Diel vertical migration

Daily migration of marine life to and from the twilight zone
to the ocean surface – animation by NASA [1]

Diel vertical migration (DVM), also known as diurnal vertical migration, is a pattern of movement used by some organisms, such as copepods, living in the ocean and in lakes. The migration occurs when organisms move up to the uppermost layer of the sea at night and return to the bottom of the daylight zone of the oceans or to the dense, bottom layer of lakes during the day. The word diel comes from the Latin dies day, and means a 24-hour period. In terms of biomass, it is the greatest migration in the world.[2] It is not restricted to any one taxon as examples are known from crustaceans (copepods),[3] molluscs (squid),[4] and ray-finned fishes (trout).[5] Various stimuli are responsible for this phenomenon, the most prominent being response to changes in light intensity,[6] though evidence suggests that biological clocks are an underlying stimulus as well.[7] The phenomenon may arise for a number of reasons, though it is most typically to access food and avoid predators.[6] While this mass migration is generally nocturnal, with the animals ascending from the depths at nightfall and descending at sunrise, the timing can be altered in response to the different cues and stimuli that trigger it. Some unusual events impact vertical migration: DVM is absent during the midnight sun in Arctic regions[8] and vertical migration can occur suddenly during a solar eclipse.[9]

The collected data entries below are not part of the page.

Lemma counts_bind {A B} (m : M A) (f : A -> M B) k1 k2 :
  counts m k1 -> (forall a, counts (f a) k2) ->
  counts (bind m f) (k1 + k2).
Proof.
  intros Hm Hf w w' b Hp Hrun.
  destruct (bind_ok _ _ _ _ _ Hrun) as (a & w1 & H1 & H2).
  destruct (Hm _ _ _ Hp H1) as (Hp1 & n1 & Hl1 & Hc1).
  destruct (Hf a _ _ _ Hp1 H2) as (Hp2 & n2 & Hl2 & Hc2).
  split; [assumption|]. exists (n1 ++ n2)%list. split.
  - now rewrite Hl2, Hl1, app_assoc.
  - rewrite times_processed_app. lia.
Qed.

(** The messages of the run: only one of them counts *)
Definition message_count (msg : string) : nat :=
  if String.eqb msg ("Processing " ++ p) then 1%nat else 0%nat.

Lemma counts_info msg : counts (info msg) (message_count msg).
Proof.
  intros w w' a Hp [= <- _]. split; [exact Hp|].
  exists [msg]. split; [reflexivity|].
  unfold times_processed, message_count. cbn [count_occ].
  destruct (string_dec msg ("Processing " ++ p)) as [->|Hne].
  - now rewrite String.eqb_refl.
  - apply String.eqb_neq in Hne. now rewrite Hne.
Qed.

Lemma counts_open_read path : counts (open_read path) 0.
Proof.
  apply counts_quiet. intros w w' a. unfold open_read.
  destruct (Py.getitem (files w) path) as [[]|]; try discriminate.
  now intros [= <- _].
Qed.

Lemma counts_write_file path c : counts (write_file path c) 0.
Proof.
  intros w w' a [Hnd Hin]. unfold write_file.
  destruct (isdir w path); [discriminate|]. intros [= <- _].
  split.
  - unfold present. cbn [files set_files]. split.
    + now apply keys_setitem_NoDup.
    + rewrite keys_setitem. unfold add_key.
      destruct (existsb (String.eqb path) (Py.keys (files w)));
        [assumption|apply in_or_app; now left].
  - exists []. now rewrite app_nil_r.
Qed.

Lemma counts_create_chart hours : counts (create_chart hours) 0.
Proof.
  apply counts_quiet. intros w w' a. unfold create_chart.
  destruct (matplotlib w && numpy w).
  - now intros [= <- _].
  - discriminate.
Qed.

Lemma counts_show : counts show 0.
Proof. apply counts_quiet. now intros w w' a [= <- _]. Qed.

Lemma counts_savefig fout : counts (savefig fout) 0.
Proof. intros w w' a. apply (counts_write_file fout (Image (current w))). Qed.

Lemma counts_write_csv fin times : counts (write_csv fin times) 0.
Proof.
  unfold write_csv.
  apply (counts_bind _ _ 0 0); [apply counts_info|].
  intros _. apply counts_write_file.
Qed.

(** What processing the path [q] adds *)
Definition path_count (q : string) : nat :=
  if String.eqb q p then 1%nat else 0%nat.

Lemma message_count_processing q :
  message_count ("Processing " ++ q) = path_count q.
Proof.
  unfold message_count, path_count.
  destruct (String.eqb_spec q p) as [->|Hne].
  - now rewrite String.eqb_refl.
  - destruct (String.eqb_spec ("Processing " ++ q) ("Processing " ++ p))
      as [H|]; [|reflexivity].
    now apply append_inj_l in H.
Qed.

Lemma counts_process_file args q :
  counts (process_file args q) (path_count q).
Proof.
  unfold process_file.
  destruct (endswith ".csv" q || endswith ".CSV" q) eqn:E; cbn [negb].
  - apply (counts_eq _ (path_count q + (0 + (0 + (0 + 0))))%nat);
      [|lia].
    apply counts_bind.
    { rewrite <- message_count_processing. apply counts_info. }
    intros _. apply counts_bind; [apply counts_open_read|].
    intros csv_file. apply counts_bind; [apply counts_lift|].
    intros times. apply counts_bind.
    + destruct (plot args || save_plot args); [|apply counts_ret].
      apply (counts_bind _ _ 0 0); [apply counts_create_chart|].
      intros _. apply (counts_bind _ _ 0 0).
      * destruct (save_plot args); [|apply counts_ret]. cbv zeta.
        apply (counts_bind _ _ 0 0); [apply counts_info|].
        intros _. apply counts_savefig.
      * intros _. destruct (plot args); [apply counts_show|apply counts_ret].
    + intros _. destruct (negb (no_export args));
        [apply counts_write_csv|apply counts_ret].
  - apply (counts_eq _ 0); [apply counts_info|].
    unfold path_count. destruct (String.eqb_spec q p) as [->|]; [|reflexivity].
    unfold is_csv in p_csv. congruence.
Qed.

Lemma counts_for_each {A} (l : list A) (body : A -> M unit) f :
  (forall x, In x l -> counts (body x) (f x)) ->
  counts (for_each l body) (list_sum (map f l)).
Proof.
  unfold for_each. induction l as [|x l IH]; intros Hb; simpl.
  - apply counts_ret.
  - apply counts_bind; [apply Hb; now left|].
    intros _. apply IH. intros y Hy. apply Hb. now right.
Qed.

(** *** The listing of a directory *)

Definition listed (root : string) (fs : list (string * content))
  : list string :=
  flat_map (fun '(q, _) =>
              match name_in root q with Some n => [n] | None => [] end)
           fs.

Lemma listed_absent root fs :
  ~ In p (Py.keys fs) ->
  list_sum (map (fun n => path_count (join root n)) (listed root fs)) = 0%nat.
Proof.
  induction fs as [|[q c] fs IH]; simpl; intros Hnot; [reflexivity|].
  rewrite map_app, list_sum_app, IH by tauto.
  destruct (name_in root q) as [n|] eqn:En; [|reflexivity].
  simpl. rewrite (join_name_in _ _ _ En). unfold path_count.
  destruct (String.eqb_spec q p) as [->|]; [|reflexivity]. tauto.
Qed.

Lemma listed_present root fs :
  NoDup (Py.keys fs) -> In p (Py.keys fs) ->
  list_sum (map (fun n => path_count (join root n)) (listed root fs))
  = if lies_in root p then 1%nat else 0%nat.
Proof.
  induction fs as [|[q c] fs IH]; simpl; intros Hnd Hin; [easy|].
  inversion Hnd as [|? ? Hq Hnd']; subst.
  rewrite map_app, list_sum_app.
  destruct (String.eqb_spec q p) as [->|Hne].
  - rewrite (listed_absent root fs Hq). unfold lies_in.
    destruct (name_in root p) as [n|] eqn:En; [|reflexivity].
    simpl. rewrite (join_name_in _ _ _ En). unfold path_count.
    now rewrite String.eqb_refl.
  - rewrite IH;
      [|assumption|destruct Hin as [Heq|Hin]; [contradiction|assumption]].
    destruct (name_in root q) as [n|] eqn:En; [|reflexivity].
    simpl. rewrite (join_name_in _ _ _ En). unfold path_count.
    apply String.eqb_neq in Hne. now rewrite Hne.
Qed.

Lemma message_count_searching q : message_count ("Searching " ++ q) = 0%nat.
Proof. reflexivity. Qed.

During World War II the U.S. Navy was taking sonar readings of the ocean when they discovered the deep scattering layer (DSL). While performing sound propagation experiments, the University of California's Division of War Research (UCDWR) consistently had results of the echo-sounder that showed a distinct reverberation that they attributed to mid-water layer scattering agents. At the time, there was speculation that these readings may be attributed to enemy submarines. By collaborating with biologists from Scripps Institution and the UCDWR, they were able to confirm that the observed reverberations from the echo-sounder were in fact related to the diel vertical migration of marine animals. The DSL was caused by large, dense groupings of organisms, like zooplankton, that scattered the sonar to create a false or second bottom.[10]

Once scientists started to do more research on what was causing the DSL, it was discovered that a large range of organisms were vertically migrating. Most types of plankton and some types of nekton have exhibited some type of vertical migration, although it is not always diel. These migrations may have substantial effects on mesopredators and apex predators by modulating the concentration and accessibility of their prey (e.g., impacts on the foraging behavior of pinnipeds[11]).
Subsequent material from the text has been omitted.